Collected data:
........

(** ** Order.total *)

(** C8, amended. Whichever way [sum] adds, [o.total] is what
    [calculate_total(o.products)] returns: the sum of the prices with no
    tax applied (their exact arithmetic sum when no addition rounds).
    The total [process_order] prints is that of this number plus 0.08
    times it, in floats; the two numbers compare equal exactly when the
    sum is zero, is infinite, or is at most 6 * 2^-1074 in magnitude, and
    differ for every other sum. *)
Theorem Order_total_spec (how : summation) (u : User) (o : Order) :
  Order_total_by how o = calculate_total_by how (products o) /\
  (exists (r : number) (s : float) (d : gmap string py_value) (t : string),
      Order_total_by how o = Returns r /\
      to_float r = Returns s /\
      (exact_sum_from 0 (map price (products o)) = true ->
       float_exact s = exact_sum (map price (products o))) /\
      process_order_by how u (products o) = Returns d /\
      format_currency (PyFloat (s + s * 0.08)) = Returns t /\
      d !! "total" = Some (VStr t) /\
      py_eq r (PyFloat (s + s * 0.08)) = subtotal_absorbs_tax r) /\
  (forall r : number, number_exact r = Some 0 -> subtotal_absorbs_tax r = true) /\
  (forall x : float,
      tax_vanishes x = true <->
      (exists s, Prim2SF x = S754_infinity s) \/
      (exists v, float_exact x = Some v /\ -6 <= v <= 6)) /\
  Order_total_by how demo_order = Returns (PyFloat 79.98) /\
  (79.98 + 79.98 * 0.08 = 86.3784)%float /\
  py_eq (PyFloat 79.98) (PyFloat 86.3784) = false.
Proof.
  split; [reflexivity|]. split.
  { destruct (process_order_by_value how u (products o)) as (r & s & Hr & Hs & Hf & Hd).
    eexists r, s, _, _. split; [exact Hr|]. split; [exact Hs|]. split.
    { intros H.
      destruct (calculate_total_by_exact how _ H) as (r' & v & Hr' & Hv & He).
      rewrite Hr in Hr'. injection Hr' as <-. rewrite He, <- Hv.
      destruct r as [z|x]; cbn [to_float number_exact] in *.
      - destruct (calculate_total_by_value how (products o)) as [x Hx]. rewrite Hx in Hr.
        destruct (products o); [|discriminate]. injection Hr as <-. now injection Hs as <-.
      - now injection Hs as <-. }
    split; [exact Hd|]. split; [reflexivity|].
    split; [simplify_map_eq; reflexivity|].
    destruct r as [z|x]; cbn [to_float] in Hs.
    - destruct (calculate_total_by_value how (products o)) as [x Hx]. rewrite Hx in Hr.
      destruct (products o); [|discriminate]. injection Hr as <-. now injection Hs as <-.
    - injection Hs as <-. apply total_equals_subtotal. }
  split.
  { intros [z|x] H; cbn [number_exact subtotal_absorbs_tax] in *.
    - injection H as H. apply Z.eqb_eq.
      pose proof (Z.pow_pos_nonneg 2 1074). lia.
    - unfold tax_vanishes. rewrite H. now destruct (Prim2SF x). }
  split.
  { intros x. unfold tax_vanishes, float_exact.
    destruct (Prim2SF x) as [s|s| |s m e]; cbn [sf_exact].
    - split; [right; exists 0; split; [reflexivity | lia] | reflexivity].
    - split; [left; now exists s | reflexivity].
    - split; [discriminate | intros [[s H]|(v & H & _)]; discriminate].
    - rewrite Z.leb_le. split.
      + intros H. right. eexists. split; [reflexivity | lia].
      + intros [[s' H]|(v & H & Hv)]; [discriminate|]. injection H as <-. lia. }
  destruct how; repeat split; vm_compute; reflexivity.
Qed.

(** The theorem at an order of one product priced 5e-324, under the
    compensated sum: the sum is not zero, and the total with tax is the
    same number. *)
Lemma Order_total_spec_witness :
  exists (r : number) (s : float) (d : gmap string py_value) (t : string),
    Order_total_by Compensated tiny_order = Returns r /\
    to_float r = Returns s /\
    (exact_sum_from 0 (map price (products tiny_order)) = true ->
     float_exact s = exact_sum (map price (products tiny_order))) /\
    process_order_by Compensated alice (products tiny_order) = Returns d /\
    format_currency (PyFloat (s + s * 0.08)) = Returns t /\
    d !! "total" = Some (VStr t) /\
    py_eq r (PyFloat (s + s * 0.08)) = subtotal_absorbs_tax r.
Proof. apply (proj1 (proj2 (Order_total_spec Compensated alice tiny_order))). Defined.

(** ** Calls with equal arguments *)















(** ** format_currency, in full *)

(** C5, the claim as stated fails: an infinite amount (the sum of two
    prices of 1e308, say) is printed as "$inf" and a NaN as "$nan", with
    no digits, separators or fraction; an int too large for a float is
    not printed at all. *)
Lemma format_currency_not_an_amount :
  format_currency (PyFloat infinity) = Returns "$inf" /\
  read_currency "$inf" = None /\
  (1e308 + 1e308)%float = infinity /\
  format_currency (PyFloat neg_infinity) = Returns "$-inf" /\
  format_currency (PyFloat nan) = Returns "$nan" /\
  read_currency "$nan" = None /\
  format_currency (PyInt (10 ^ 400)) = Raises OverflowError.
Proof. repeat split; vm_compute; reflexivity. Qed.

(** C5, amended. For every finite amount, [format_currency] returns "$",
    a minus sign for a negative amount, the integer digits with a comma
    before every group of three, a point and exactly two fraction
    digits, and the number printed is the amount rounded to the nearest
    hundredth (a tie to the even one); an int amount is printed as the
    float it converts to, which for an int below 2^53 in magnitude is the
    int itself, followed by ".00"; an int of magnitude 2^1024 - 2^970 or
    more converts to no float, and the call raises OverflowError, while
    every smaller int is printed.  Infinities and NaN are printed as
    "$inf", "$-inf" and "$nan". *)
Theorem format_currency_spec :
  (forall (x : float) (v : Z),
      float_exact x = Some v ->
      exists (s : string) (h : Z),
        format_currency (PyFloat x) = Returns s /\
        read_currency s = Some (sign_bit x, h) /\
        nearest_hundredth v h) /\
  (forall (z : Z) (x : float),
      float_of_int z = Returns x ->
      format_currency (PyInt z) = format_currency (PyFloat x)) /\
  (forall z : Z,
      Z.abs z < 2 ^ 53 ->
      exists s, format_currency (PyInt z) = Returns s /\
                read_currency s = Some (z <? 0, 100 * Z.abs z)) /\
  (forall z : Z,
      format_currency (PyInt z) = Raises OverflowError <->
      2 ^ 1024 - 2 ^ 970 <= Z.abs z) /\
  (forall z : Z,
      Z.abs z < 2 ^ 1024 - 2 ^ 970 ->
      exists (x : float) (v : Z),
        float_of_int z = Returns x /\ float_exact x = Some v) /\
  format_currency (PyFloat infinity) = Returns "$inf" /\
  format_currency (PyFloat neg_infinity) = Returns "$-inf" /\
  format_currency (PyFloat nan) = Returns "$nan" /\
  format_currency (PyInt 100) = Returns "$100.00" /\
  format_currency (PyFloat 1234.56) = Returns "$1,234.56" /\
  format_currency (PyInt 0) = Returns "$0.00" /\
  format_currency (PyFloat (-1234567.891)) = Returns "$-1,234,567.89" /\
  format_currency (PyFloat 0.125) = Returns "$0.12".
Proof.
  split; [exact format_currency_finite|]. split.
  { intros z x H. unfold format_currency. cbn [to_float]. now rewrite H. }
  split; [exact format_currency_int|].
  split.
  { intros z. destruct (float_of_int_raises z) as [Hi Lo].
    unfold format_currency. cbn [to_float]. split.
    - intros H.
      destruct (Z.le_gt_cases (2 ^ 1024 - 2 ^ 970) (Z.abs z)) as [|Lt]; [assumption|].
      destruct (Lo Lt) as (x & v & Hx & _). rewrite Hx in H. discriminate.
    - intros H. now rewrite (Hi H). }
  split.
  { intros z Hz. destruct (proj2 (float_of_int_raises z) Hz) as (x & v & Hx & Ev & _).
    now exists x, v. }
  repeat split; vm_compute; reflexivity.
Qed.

........

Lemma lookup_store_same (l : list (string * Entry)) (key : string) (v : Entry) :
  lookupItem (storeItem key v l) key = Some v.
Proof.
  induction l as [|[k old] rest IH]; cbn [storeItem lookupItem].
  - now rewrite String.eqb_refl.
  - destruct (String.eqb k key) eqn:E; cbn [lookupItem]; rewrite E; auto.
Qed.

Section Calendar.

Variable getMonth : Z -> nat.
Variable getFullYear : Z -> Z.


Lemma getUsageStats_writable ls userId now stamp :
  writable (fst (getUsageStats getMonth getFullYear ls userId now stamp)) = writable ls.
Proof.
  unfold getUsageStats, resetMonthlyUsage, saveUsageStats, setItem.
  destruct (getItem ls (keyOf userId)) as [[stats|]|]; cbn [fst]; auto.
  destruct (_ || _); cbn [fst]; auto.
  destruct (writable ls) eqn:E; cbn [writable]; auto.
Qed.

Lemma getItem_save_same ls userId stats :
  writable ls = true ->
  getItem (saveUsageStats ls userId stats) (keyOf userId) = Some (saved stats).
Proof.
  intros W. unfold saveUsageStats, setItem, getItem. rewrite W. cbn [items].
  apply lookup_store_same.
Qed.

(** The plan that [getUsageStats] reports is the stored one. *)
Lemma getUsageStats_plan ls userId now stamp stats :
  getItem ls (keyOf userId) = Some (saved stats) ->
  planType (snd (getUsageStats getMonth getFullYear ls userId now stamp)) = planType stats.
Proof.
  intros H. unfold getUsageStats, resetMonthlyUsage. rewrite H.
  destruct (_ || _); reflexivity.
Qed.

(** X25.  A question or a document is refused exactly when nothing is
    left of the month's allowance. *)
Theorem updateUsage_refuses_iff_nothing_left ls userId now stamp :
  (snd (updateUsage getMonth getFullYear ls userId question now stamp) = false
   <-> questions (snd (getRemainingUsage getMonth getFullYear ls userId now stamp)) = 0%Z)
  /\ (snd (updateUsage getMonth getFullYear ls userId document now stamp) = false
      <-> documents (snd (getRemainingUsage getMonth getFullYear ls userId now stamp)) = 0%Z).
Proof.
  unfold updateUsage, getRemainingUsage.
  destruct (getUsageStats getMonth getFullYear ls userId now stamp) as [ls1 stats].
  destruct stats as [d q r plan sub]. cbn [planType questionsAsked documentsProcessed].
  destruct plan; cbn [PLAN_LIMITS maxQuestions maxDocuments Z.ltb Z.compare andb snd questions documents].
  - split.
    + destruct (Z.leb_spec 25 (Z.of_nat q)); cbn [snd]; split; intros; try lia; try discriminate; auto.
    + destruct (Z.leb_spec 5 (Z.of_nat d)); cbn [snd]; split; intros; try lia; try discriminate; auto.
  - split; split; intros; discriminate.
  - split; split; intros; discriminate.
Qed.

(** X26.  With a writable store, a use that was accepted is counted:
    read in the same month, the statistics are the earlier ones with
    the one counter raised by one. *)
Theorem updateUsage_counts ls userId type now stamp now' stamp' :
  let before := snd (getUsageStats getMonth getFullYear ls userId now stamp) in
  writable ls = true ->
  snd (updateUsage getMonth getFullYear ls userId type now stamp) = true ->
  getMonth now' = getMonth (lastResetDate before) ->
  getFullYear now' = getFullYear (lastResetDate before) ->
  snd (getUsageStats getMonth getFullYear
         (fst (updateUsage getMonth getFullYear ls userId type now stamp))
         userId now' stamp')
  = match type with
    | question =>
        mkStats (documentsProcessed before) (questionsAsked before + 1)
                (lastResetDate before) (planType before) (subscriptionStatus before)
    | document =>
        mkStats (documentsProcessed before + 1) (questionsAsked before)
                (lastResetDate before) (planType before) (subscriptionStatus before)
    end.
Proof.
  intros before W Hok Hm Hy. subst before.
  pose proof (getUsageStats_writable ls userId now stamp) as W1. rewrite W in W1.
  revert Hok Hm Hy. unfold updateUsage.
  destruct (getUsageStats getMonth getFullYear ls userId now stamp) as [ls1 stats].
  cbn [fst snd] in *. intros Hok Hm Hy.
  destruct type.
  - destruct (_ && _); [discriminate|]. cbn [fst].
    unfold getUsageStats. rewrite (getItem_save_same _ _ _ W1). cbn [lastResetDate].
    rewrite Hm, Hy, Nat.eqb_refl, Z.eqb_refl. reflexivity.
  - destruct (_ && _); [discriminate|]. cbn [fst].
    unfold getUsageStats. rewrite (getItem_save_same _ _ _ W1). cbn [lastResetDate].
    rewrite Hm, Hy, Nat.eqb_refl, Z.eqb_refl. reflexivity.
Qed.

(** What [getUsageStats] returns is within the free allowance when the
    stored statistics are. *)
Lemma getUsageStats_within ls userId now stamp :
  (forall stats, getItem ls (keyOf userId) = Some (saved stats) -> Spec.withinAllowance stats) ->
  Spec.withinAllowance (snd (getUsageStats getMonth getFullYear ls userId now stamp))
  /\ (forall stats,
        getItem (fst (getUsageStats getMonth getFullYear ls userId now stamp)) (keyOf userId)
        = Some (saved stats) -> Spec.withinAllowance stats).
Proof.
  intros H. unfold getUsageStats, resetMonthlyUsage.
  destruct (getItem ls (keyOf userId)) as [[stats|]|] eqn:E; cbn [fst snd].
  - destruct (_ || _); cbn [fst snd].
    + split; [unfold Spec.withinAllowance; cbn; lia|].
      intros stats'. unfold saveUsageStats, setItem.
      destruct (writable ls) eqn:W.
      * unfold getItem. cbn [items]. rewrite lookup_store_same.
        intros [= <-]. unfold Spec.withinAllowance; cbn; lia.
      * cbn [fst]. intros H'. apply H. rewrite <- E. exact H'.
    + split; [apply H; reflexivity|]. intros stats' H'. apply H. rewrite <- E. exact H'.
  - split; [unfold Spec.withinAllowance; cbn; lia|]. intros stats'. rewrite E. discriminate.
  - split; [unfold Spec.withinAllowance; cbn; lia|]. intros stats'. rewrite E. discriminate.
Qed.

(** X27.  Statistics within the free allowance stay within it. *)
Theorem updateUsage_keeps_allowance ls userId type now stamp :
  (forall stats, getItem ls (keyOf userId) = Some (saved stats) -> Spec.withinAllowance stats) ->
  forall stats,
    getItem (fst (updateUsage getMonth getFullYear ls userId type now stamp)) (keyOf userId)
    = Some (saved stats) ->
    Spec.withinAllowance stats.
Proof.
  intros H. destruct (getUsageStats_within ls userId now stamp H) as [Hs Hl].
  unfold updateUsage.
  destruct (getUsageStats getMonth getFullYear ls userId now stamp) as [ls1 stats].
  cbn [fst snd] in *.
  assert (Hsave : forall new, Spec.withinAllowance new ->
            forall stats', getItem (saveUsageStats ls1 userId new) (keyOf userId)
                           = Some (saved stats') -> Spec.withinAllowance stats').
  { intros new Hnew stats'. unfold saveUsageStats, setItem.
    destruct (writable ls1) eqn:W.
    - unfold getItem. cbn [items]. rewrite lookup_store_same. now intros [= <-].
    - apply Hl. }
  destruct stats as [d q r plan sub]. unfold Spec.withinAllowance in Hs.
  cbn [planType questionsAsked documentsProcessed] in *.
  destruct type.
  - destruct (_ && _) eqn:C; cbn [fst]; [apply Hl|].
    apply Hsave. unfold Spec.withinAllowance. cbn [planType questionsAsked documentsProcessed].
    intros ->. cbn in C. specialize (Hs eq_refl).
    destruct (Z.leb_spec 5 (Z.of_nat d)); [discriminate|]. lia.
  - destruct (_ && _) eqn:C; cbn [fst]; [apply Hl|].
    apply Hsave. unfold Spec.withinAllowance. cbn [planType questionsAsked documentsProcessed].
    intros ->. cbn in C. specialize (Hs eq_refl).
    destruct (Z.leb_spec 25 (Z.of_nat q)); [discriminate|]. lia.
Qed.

........

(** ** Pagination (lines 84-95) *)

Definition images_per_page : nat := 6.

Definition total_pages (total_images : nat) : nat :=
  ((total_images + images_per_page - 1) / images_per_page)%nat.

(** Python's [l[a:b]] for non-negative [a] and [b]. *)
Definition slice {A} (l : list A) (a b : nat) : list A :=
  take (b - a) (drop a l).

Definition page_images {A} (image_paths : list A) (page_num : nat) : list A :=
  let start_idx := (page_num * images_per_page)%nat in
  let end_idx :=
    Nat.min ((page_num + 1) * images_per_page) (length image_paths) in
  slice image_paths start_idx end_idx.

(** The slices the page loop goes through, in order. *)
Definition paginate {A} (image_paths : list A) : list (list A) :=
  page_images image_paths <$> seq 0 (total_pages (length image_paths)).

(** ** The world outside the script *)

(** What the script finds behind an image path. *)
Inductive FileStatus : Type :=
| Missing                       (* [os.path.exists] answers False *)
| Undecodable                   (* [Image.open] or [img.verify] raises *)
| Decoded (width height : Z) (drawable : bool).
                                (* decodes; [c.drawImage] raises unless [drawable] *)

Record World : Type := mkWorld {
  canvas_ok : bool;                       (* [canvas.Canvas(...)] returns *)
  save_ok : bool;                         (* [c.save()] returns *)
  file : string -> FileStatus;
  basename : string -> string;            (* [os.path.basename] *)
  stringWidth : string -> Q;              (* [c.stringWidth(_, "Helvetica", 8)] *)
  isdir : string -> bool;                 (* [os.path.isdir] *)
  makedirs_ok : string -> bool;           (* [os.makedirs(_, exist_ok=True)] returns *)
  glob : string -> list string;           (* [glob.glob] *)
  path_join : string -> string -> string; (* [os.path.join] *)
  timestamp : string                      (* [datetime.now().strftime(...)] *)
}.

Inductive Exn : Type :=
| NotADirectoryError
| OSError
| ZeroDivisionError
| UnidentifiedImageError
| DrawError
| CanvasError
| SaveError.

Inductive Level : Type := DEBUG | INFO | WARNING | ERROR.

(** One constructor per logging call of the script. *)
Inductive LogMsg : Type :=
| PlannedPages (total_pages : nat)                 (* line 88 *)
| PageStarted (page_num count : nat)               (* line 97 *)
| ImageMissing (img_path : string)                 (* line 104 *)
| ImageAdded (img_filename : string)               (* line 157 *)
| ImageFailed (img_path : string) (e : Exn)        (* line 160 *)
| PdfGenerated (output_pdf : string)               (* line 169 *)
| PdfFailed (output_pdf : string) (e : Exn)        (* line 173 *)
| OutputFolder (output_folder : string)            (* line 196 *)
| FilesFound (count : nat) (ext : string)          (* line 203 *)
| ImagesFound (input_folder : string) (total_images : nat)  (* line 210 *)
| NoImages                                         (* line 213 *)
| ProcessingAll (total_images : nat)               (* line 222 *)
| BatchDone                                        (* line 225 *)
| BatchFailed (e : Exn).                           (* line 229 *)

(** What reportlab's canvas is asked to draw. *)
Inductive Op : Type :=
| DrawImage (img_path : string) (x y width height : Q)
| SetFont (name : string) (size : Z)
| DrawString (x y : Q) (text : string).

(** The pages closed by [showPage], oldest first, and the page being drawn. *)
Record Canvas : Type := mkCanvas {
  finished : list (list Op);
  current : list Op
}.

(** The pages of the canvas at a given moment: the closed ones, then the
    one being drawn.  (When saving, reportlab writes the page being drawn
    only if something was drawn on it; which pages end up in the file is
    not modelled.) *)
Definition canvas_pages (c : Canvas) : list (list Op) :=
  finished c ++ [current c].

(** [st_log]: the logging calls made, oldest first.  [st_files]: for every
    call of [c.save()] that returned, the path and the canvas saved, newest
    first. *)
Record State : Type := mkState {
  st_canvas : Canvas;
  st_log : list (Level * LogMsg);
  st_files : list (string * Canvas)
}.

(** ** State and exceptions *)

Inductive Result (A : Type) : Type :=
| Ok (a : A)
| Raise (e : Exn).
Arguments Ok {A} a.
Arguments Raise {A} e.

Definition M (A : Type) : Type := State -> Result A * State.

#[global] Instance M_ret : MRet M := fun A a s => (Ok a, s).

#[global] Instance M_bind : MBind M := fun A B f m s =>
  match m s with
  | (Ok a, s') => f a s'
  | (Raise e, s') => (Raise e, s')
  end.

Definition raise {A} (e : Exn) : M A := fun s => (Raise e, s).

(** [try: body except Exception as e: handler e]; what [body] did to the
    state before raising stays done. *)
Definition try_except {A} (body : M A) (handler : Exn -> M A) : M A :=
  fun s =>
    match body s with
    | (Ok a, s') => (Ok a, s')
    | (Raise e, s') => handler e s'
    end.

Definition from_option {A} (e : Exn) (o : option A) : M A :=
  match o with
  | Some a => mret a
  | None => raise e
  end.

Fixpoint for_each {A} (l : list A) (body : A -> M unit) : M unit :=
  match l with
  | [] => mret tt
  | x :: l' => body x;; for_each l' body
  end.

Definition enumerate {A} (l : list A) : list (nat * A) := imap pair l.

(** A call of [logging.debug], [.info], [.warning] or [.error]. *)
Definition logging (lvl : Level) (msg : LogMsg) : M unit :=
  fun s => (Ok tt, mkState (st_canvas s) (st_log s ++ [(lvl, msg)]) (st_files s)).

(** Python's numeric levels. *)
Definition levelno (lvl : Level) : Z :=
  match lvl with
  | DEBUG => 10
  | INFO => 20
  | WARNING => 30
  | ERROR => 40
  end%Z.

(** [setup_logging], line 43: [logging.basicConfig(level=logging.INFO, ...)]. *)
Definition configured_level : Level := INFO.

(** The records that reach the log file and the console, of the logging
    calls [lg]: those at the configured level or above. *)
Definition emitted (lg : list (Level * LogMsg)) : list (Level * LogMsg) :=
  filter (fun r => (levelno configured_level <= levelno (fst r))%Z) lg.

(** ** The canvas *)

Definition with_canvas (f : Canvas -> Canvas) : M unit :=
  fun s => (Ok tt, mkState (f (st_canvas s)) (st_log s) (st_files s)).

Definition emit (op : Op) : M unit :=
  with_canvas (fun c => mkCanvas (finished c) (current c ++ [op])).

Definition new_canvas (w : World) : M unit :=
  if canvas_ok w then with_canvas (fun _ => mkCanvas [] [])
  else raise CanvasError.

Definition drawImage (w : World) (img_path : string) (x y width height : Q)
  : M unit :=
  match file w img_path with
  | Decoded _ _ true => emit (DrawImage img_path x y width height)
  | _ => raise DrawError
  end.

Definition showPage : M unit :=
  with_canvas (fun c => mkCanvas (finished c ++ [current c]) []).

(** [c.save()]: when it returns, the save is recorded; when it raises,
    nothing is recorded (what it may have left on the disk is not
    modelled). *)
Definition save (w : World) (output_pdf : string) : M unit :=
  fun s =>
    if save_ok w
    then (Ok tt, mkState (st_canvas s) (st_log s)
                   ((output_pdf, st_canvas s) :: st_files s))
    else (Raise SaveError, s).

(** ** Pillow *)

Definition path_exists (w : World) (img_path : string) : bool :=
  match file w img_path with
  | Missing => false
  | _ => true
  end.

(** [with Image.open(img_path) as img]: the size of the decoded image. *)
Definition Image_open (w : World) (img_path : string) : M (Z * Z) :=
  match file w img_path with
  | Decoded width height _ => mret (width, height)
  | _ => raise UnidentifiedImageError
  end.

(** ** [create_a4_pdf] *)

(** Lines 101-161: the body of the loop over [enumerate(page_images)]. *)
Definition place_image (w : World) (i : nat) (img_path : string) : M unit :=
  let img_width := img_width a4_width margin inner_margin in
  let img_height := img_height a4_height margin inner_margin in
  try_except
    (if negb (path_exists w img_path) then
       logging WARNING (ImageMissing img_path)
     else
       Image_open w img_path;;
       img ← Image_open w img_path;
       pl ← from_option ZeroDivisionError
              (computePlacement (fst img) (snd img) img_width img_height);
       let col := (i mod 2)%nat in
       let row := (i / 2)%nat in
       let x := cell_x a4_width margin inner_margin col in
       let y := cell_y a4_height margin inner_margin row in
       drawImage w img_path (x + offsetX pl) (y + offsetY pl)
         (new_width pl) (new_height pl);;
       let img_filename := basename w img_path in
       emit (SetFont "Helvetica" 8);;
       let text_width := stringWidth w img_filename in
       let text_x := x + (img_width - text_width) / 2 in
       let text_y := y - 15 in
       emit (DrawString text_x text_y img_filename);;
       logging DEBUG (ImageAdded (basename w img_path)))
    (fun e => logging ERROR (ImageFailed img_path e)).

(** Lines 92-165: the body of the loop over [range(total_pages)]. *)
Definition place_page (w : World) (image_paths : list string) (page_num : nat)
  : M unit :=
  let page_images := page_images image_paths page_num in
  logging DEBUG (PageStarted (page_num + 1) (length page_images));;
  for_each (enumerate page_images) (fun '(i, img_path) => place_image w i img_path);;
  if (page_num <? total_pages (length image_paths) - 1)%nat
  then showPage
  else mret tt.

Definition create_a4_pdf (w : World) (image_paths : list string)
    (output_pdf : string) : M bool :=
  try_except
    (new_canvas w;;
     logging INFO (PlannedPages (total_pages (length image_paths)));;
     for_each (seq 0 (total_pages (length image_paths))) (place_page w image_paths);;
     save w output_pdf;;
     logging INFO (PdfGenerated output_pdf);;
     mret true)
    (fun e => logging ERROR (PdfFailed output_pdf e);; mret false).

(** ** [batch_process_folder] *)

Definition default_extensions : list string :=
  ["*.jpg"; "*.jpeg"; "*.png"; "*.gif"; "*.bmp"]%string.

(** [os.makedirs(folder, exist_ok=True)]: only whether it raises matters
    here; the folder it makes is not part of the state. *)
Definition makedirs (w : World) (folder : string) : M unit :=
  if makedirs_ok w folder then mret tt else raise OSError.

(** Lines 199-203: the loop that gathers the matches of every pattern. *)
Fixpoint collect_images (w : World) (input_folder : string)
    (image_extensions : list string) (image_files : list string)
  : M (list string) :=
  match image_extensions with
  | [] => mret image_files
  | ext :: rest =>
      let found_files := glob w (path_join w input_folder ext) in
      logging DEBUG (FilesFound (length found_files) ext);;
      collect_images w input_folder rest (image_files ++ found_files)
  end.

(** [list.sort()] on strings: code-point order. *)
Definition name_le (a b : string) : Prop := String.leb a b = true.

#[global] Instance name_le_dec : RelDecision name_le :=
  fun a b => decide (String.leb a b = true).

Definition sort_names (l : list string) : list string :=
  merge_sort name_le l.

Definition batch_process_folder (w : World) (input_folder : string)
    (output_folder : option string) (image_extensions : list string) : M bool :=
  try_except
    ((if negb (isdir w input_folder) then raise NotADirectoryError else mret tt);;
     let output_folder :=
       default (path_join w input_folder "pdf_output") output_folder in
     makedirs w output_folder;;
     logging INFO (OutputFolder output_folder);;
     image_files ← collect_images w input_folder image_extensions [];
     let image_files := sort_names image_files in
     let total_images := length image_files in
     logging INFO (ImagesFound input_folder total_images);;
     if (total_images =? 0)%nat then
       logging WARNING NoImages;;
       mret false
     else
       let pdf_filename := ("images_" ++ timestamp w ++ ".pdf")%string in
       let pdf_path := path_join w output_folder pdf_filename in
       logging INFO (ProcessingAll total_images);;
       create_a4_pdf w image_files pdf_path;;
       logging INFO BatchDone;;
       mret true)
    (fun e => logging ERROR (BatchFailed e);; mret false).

........

- **ASSIGNMENT**: Review the entries above and return every line where "lookupItem" appears.

- **SOLUTION TO THIS EXERCISE**:
  lookupItem (storeItem key v l) key = Some v.
  induction l as [|[k old] rest IH]; cbn [storeItem lookupItem].
  - destruct (String.eqb k key) eqn:E; cbn [lookupItem]; rewrite E; auto.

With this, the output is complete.